[Aim of the task] All lines from the opening of the entries below through the line containing "bool_decide (map_Exists (λ" must be output exactly as they appear, with no other lines.

=== Records shown ===

(** The entry of [c] is alive: some bucket holds it. *)
Definition entry_alive (c : Z) (s : StaticServer) : bool :=
  bool_decide (map_Exists (λ _ r, Exists (λ b : Bucket, c ∈ b) (contents r)) (map_ s)).

Definition onMessage (c : Z) (s : StaticServer) : res StaticServer :=
  let s := add_task c s in
  assert! bool_decide (c ∈ contexts s) in
  if entry_alive c s then insert_back c s else Ok s.

(** [onTimer()] pushes a bucket on every wheel, whatever loop's timer it is; the entries
    of the buckets that fall out are destroyed when no other bucket holds them. *)
Definition dropped (s : StaticServer) : gset Z :=
  map_fold (λ _ r acc, match contents r with b :: _ => b ∪ acc | [] => acc end) ∅ (map_ s).

Definition onTimer (s : StaticServer) : StaticServer :=
  let out := dropped s in
  let s := set_map (push_back ∅ <$> map_ s) s in
  foldl (λ s c, if entry_alive c s then s else delete_Entry c s) s (elements out).

(** ** Steps *)

Inductive event :=
| Connect (c l : Z)      (* connection [c] comes up in loop [l] *)
| Message (c : Z)
| Shutdown (c : Z)       (* the program shuts its write side *)
| Disconnect (c : Z)     (* it goes down *)
| Tick (l : Z).          (* the timer of loop [l] fires *)

Definition step (e : event) (s : StaticServer) : res StaticServer :=
  match e with
  | Connect c l => onConnection c (set_conns (<[c := (l, Up)]> (conns s)) s)
  | Message c => onMessage c s
  | Shutdown c => Ok (match status_of c s with Up => set_status c Closing s | _ => s end)
  | Disconnect c => onConnection c (set_status c Down s)
  | Tick _ => Ok (onTimer s)
  end.

(** Connections come up once, in a loop that has a wheel; only accepted connections have
    the message callback; what is down stays down. *)
Definition enabled (e : event) (s : StaticServer) : Prop :=
  match e with
  | Connect c l => conns s !! c = None ∧ is_Some (map_ s !! l) ∧ numConnected_ s < 2 ^ 31 - 1
  | Message c => c ∈ contexts s ∧ status_of c s ≠ Down
  | Shutdown c | Disconnect c => status_of c s ≠ Down
  | Tick l => l ∈ timers s
  end.

Inductive reach (s0 : StaticServer) : list event → StaticServer → Prop :=
| reach_start : reach s0 [] s0
| reach_step es s e s' : reach s0 es s → enabled e s → step e s = Ok s' → reach s0 (es ++ [e]) s'.

(** The loop whose thread runs a handler ([shutdown()] is called by any thread), and the
    wheels the handler works on. *)
Definition thread_of (e : event) (s : StaticServer) : option Z :=
  match e with
  | Connect _ l | Tick l => Some l
  | Message c | Disconnect c => Some (loop_of c s)
  | Shutdown _ => None
  end.

Definition works_on (e : event) (s : StaticServer) : gset Z :=
  match e with
  | Connect _ l => {[l]}
  | Message c => {[loop_of c s]}
  | Tick _ => dom (map_ s)
  | Shutdown _ | Disconnect _ => ∅
  end.

(** Two handlers that can run at the same time, in different threads, on one wheel. *)
Definition conflict (e1 e2 : event) (s : StaticServer) : Prop :=
  enabled e1 s ∧ enabled e2 s ∧ thread_of e1 s ≠ thread_of e2 s ∧ works_on e1 s ∩ works_on e2 s ≠ ∅.

(** ** Specification: countdowns *)

(** How many ticks each connection has left (0: none), which are up and which are not
    down, and which were closed by force. *)
Record Spec := mkSpec { remaining : Z → nat; up : gset Z; live : gset Z; closed : gset Z }.

Definition spec_step (maxConns : Z) (ticks : nat) (e : event) (m : Spec) : Spec :=
  match e with
  | Connect c _ =>
      if maxConns <=? Z.of_nat (size (live m)) + 1
      then mkSpec (remaining m) (up m) ({[c]} ∪ live m) ({[c]} ∪ closed m)
      else mkSpec (λ d, if decide (d = c) then ticks else remaining m d) ({[c]} ∪ up m) ({[c]} ∪ live m) (closed m)
  | Message c =>
      if decide (remaining m c = 0%nat) then m else mkSpec (λ d, if decide (d = c) then ticks else remaining m d) (up m) (live m) (closed m)
  | Shutdown c => mkSpec (remaining m) (up m ∖ {[c]}) (live m) (closed m)
  | Disconnect c => mkSpec (remaining m) (up m ∖ {[c]}) (live m ∖ {[c]}) (closed m)
  | Tick _ =>
      let out := filter (λ c, remaining m c = 1%nat) (up m) in
      mkSpec (λ d, pred (remaining m d)) (up m ∖ out) (live m) (out ∪ closed m)
  end.

Definition spec_run (maxConns : Z) (ticks : nat) (es : list event) : Spec :=
  foldl (λ m e, spec_step maxConns ticks e m) (mkSpec (λ _, 0%nat) ∅ ∅ ∅) es.

(** How many ticks the buckets give connection [c]: one more than the index of the last
    one that holds it. *)
Fixpoint latest (c : Z) (bs : list Bucket) : nat :=
  match bs with
  | [] => 0
  | b :: bs =>
      match latest c bs with
      | O => if bool_decide (c ∈ b) then 1 else 0
      | S k => S (S k)
      end
  end%nat.

Definition time_left (c : Z) (s : StaticServer) : nat :=
  match map_ s !! loop_of c s with Some r => latest c (contents r) | None => 0 end.

End Server.
(** ** The wheel *)

Lemma latest_0 c bs : latest c bs = 0%nat ↔ Forall (λ b : Bucket, c ∉ b) bs.
Proof.
  induction bs as [|b bs IH]; cbn; [by split|]. rewrite Forall_cons, <- IH. destruct (latest c bs) as [|k]; [|by split; [|intros []]].
  case_bool_decide; split; [done|by intros []|done|done].
Qed.

Lemma latest_alive c bs : Exists (λ b : Bucket, c ∈ b) bs ↔ latest c bs ≠ 0%nat.
Proof.
  rewrite latest_0. induction bs as [|b bs IH].
  - rewrite Exists_nil. split; [done|]. intros H. by apply H.
  - rewrite Exists_cons, Forall_cons, IH. destruct (decide (c ∈ b)); naive_solver.
Qed.

Lemma latest_snoc c bs b : latest c (bs ++ [b]) = if decide (c ∈ b) then S (length bs) else latest c bs.
Proof.
  induction bs as [|b' bs IH]; cbn.
  - by case_decide; [rewrite bool_decide_true|rewrite bool_decide_false].
  - rewrite IH. by case_decide.
Qed.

===

[Answer to this exercise]
(** The entry of [c] is alive: some bucket holds it. *)
Definition entry_alive (c : Z) (s : StaticServer) : bool :=
  bool_decide (map_Exists (λ _ r, Exists (λ b : Bucket, c ∈ b) (contents r)) (map_ s)).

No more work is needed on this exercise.